Ici, nous trouvions tous les éléments nécessaires de travail et, tous nos loisirs, nous les employions à la discussion de problèmes scientifiques avec nos hôtes.

INSTANTANÉ D'UN OURS ET D'UN CANON DE FUSIL

Le botaniste de l'expédition, M. Harry Fisher, fort intéressé par les études zoologiques et botaniques dans les régions polaires, s'était livré, pendant son long séjour à la terre François-Joseph, à des recherches qui augmenteront dans une large mesure nos connaissances biologiques. Jamais je n'oublierai nos longues et curieuses conversations et son amabilité à m'initier à ses importantes découvertes. Après avoir été privé pendant si longtemps de tels entretiens, je ne pouvais m'en lasser; j'étais comme un morceau de terre qui, à la suite d'une sécheresse d'une année, absorbe avec avidité une pluie bienfaisante.

Des distractions d'un autre genre nous étaient offertes. Lorsque je me sentais fatigué par le travail acharné auquel je me livrais, j'allais à la chasse en compagnie de Jackson ou de quelque autre membre de la mission. Autour de la station le gibier ne manquait pas. Un jour, nous tirions des ours, un autre des guillemots ou des colombes de mer, ou bien encore allions recueillir des œufs sur les falaises peuplées de milliers de mouettes tridactyles.

Les jours passaient, et le Windward, le navire qui devait venir ravitailler l'expédition anglaise, ne paraissait pas.
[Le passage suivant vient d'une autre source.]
(** * LLMQ final commitments and the quorum manager

    A shallow embedding of [src/llmq/commitment.cpp], [src/llmq/quorums.cpp]
    and [GetTxPayload] of [src/evo/specialtx.h], and the properties of the
    commitment validator, the quorum caches and the quorum data
    request/response exchange that follow from that code.

    Conventions.
    - 256-bit hashes ([uint256]) and enum values are integers; the null hash
      is [0].
    - Fixed-width C++ integers are [Z] with the conversion written out where
      the code mixes signedness ([to_size_t], [to_uint32]).
    - [std::vector<bool>] is [list bool]; [std::shared_ptr<CQuorum>] is an
      address into the object store of the node state, so that two holders of
      one quorum see each other's writes.
    - A function that can stop by a failed [assert], a null dereference or an
      uncaught exception returns a [Result]. *)

From Stdlib Require Import ZArith Lia Bool List String.
From Stdlib.Strings Require Import Byte.
From stdpp Require Import gmap strings list fin_maps sorting.

Local Open Scope Z_scope.

Abbreviation uint256 := Z (only parsing).
Abbreviation LLMQType := Z (only parsing).
Abbreviation NodeId := Z (only parsing).

(** [uint256::IsNull]. *)
Definition uint256_IsNull (h : uint256) : bool := h =? 0.

(** Conversion of an [int] to [size_t] (64 bit) and to [uint32_t], as the
    usual arithmetic conversions do when the code compares a signed value
    with an unsigned one. *)
Definition to_size_t (i : Z) : Z := i mod 2 ^ 64.
Definition to_uint32 (i : Z) : Z := i mod 2 ^ 32.

(** ** The block index

    A [CBlockIndex] carries its hash, its height and the pointer to its
    predecessor. A [const CBlockIndex*] is an [option CBlockIndex], [None]
    being [nullptr]; two pointers are equal when they denote the same entry,
    which [CBlockIndex_eqb] decides on the entries themselves. *)

#[warnings="-register-all"]
Inductive CBlockIndex : Type :=
  mkBlockIndex { phashBlock : uint256; nHeight : Z; pprev : option CBlockIndex }.

Definition GetBlockHash (p : CBlockIndex) : uint256 := phashBlock p.

Fixpoint CBlockIndex_eqb (a b : CBlockIndex) : bool :=
  match a, b with
  | mkBlockIndex h1 n1 p1, mkBlockIndex h2 n2 p2 =>
      (h1 =? h2) && (n1 =? n2) &&
      match p1, p2 with
      | None, None => true
      | Some q1, Some q2 => CBlockIndex_eqb q1 q2
      | _, _ => false
      end
  end.

Definition ptr_eqb (a b : option CBlockIndex) : bool :=
  match a, b with
  | None, None => true
  | Some x, Some y => CBlockIndex_eqb x y
  | _, _ => false
  end.

Fixpoint walk_back (p : CBlockIndex) (height : Z) : option CBlockIndex :=
  match p with
  | mkBlockIndex _ n pp =>
      if n =? height then Some p
      else match pp with
           | Some q => walk_back q height
           | None => None
           end
  end.

(** Modelled from the spec: [CBlockIndex::GetAncestor] lives in chain.cpp,
    which is not among the sources. Section 4.2 (5) uses it as "the block on
    the same chain at the expected ancestor depth": the entry of the given
    height reached by following [pprev], and [nullptr] when the height is
    negative or above the block's own. *)
Definition GetAncestor (p : CBlockIndex) (height : Z) : option CBlockIndex :=
  if (nHeight p <? height) || (height <? 0) then None else walk_back p height.

(** [LookupBlockIndex] of validation.h: a find in [mapBlockIndex]. *)
Definition LookupBlockIndex (mapBlockIndex : gmap Z CBlockIndex) (hash : uint256)
  : option CBlockIndex :=
  mapBlockIndex !! hash.

(** ** BLS objects *)

(** Modelled from the spec: the BLS wrappers are declared in bls/bls.h, which
    is not among the sources, and are "consumed as a capability" (section 1).
    Each object carries the validity that [IsValid] reports and an opaque
    representation. *)

Record CBLSPublicKey : Type := mkPublicKey { pk_fValid : bool; pk_repr : Z }.
Record CBLSSignature : Type := mkSignature { sig_fValid : bool; sig_repr : Z }.
Record CBLSSecretKey : Type := mkSecretKey { sk_fValid : bool; sk_repr : Z }.

Abbreviation BLSVerificationVector := (list CBLSPublicKey) (only parsing).

(** A default-constructed secret key, also what [Reset] leaves. *)
Definition CBLSSecretKey_default : CBLSSecretKey := mkSecretKey false 0.
Definition CBLSPublicKey_default : CBLSPublicKey := mkPublicKey false 0.

(** [CBLSIESEncryptedObject<CBLSSecretKey>], opaque. *)
Record CBLSIESEncryptedObject : Type := mkEncrypted { enc_repr : Z }.

(** ** Consensus parameters *)

Record LLMQParams : Type := mkLLMQParams {
  llmq_type : LLMQType;
  llmq_size : Z;                      (* int size *)
  llmq_minSize : Z;                   (* int minSize *)
  llmq_threshold : Z;                 (* int threshold *)
  llmq_signingActiveQuorumCount : Z   (* int signingActiveQuorumCount *)
}.

(** A masternode list entry, as far as the quorum code reads it. *)
Record CDeterministicMN : Type := mkMN {
  proTxHash : uint256;
  pubKeyOperator : CBLSPublicKey
}.

(** ** Commitments *)

Record CFinalCommitment : Type := mkFinalCommitment {
  nVersion : Z;                       (* uint16_t *)
  llmqType : LLMQType;
  quorumHash : uint256;
  signers : list bool;
  validMembers : list bool;
  quorumPublicKey : CBLSPublicKey;
  quorumVvecHash : uint256;
  quorumSig : CBLSSignature;
  membersSig : CBLSSignature
}.

Module CFinalCommitmentTxPayload.
Record t : Type := mk {
  nVersion : Z;                     (* uint16_t *)
  nHeight : Z;                      (* uint32_t *)
  commitment : CFinalCommitment
}.
End CFinalCommitmentTxPayload.

(** The collaborators the code calls and the constants it reads from headers
    that are not among the sources. *)
Class Externals : Type := {
  (** [Params().GetConsensus().llmqs] *)
  llmqs : gmap Z LLMQParams;
  (** [CFinalCommitment::CURRENT_VERSION] *)
  CURRENT_VERSION : Z;
  (** [CFinalCommitmentTxPayload::CURRENT_VERSION] *)
  TX_CURRENT_VERSION : Z;
  (** [LLMQ_DATA_MESSAGES_VERSION] *)
  LLMQ_DATA_MESSAGES_VERSION : Z;
  (** the fixed timeout after which a [CQuorumDataRequest] is expired *)
  EXPIRATION_TIMEOUT : Z;
  (** [CLLMQUtils::GetAllQuorumMembers], which the code calls with the type
      or with the parameters of the type *)
  GetAllQuorumMembers : LLMQType -> CBlockIndex -> list CDeterministicMN;
  (** [CLLMQUtils::BuildCommitmentHash] *)
  BuildCommitmentHash :
    LLMQType -> uint256 -> list bool -> CBLSPublicKey -> uint256 -> uint256;
  (** [CBLSSignature::VerifySecureAggregated] and [VerifyInsecure] *)
  VerifySecureAggregated : CBLSSignature -> list CBLSPublicKey -> uint256 -> bool;
  VerifyInsecure : CBLSSignature -> CBLSPublicKey -> uint256 -> bool;
  (** [::SerializeHash] of a verification vector *)
  SerializeHash : list CBLSPublicKey -> uint256;
  (** the [CHashWriter] of [MakeQuorumKey] over type, quorum hash and the
      members' proTxHashes *)
  HashQuorumKey : LLMQType -> uint256 -> list Z -> uint256;
  (** [CBLSWorker::BuildQuorumVerificationVector] ([None]: a null pointer) *)
  BuildQuorumVerificationVector : list (list CBLSPublicKey) -> option (list CBLSPublicKey);
  (** [CBLSWorker::AggregateSecretKeys] *)
  AggregateSecretKeys : list CBLSSecretKey -> CBLSSecretKey;
  (** [CBLSSecretKey::GetPublicKey] *)
  GetPublicKey : CBLSSecretKey -> CBLSPublicKey;
  (** [CBLSWorkerCache::BuildPubKeyShare] *)
  BuildPubKeyShare : uint256 -> list CBLSPublicKey -> uint256 -> CBLSPublicKey;
  (** [CBLSIESEncryptedObject::Decrypt] *)
  Decrypt : Z -> CBLSSecretKey -> CBLSIESEncryptedObject -> option CBLSSecretKey;
  (** [CDKGSessionManager::GetVerifiedContributions] *)
  GetVerifiedContributions :
    LLMQType -> CBlockIndex -> list bool ->
    option (list Z * list (list CBLSPublicKey) * list CBLSSecretKey);
  (** [CDKGSessionManager::GetEncryptedContributions] *)
  GetEncryptedContributions :
    LLMQType -> CBlockIndex -> list bool -> uint256 ->
    option (list CBLSIESEncryptedObject);
  (** [ds >> obj] for a [CFinalCommitmentTxPayload]: [None] when it throws,
      otherwise the object and the bytes left in the stream *)
  Unserialize_qcTx :
    list Byte.byte -> option (CFinalCommitmentTxPayload.t * list Byte.byte)
}.

Section Commitment.
Context {ext : Externals}.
Ce retard n'était pas sans nous causer quelque impatience. Peut-être le bâtiment ne pouvait-il se frayer un chemin à travers les glaces et serions-nous condamnés à hiverner ici? La perspective n'avait rien d'attrayant. Être arrivés si près du but et ne pouvoir l'atteindre! Nous commencions à regretter de n'avoir pas poursuivi notre route vers le Spitzberg. Peut-être, si nous avions continué notre marche, aurions-nous déjà rencontré le chasseur de phoques dont il avait été si souvent question dans nos conversations pendant l'hivernage? La raison de notre arrêt à la station du cap Flora est très compréhensible. Jackson et ses compagnons nous avaient fait une réception tellement cordiale que même le Spartiate le plus endurci n'aurait pu résister à ses charmes. Après nos terribles labeurs, nous avions trouvé ici une maison agréable où nous n'avions rien de mieux à faire qu'à nous reposer et attendre. Hélas! l'attente patiente n'est pas toujours facile à supporter, et nous songions sérieusement à nous mettre en route pour le Spitzberg.

Pour une telle entreprise, la saison n'est-elle pas déjà trop avancée? Nous sommes à la moitié de juillet. En partant immédiatement, si nous rencontrons en route quelque obstacle imprévu, nous n'arriverons pas avant un mois, même plus tard, dans les eaux où nous pourrons avoir chance de rencontrer un navire. Nous serons alors au milieu ou à la fin d'août, époque à laquelle les pêcheurs commencent à opérer leur retour. Si nous ne trouvons pas un de ces bâtiments avant le commencement de septembre, nous serons probablement contraints à un hivernage au Spitzberg. Le parti le plus simple est donc d'attendre l'arrivée du Windward. En somme, c'est ici que nous avons les plus grandes chances de rapatriement rapide. La saison la plus favorable pour la navigation dans ces parages est le mois d'août et le commencement de septembre. Donc, confiance et patience!

Nous ne sommes du reste pas les seuls à supporter difficilement cette détention. Quatre membres de l'expédition anglaise qui doivent quitter la station et rentrer après une absence de deux ans, attendent également avec anxiété le navire.

20 juillet.—De jour en jour notre impatience augmente. De l'avis de Jackson, le Windward aurait pu arriver ici dès le milieu de juin; à différentes reprises, affirme-t-il, la mer a été assez libre pour lui permettre le passage. Je ne partage pas cet optimisme. Devant la station on ne voit qu'une petite quantité de glace, mais plus au sud une banquise compacte doit barrer la route… Depuis plusieurs jours, la dérive a ramené de l'est d'épaisses masses de glace. A perte de vue, une plaine blanche; pas la plus petite nappe d'eau libre! Nous voici encore séparés de ce monde que nous pensions presque toucher!

Au bout de l'horizon s'étend une bande de nuages bleuâtres. Là-bas, très loin, par derrière cette banquise la mer est donc dégagée. Peut-être sur ses eaux libres vogue le navire qui doit nous ramener auprès des nôtres, le navire qui nous apporte des nouvelles de la patrie et de tous les êtres aimés. Toujours le rêve doré de la prochaine réunion!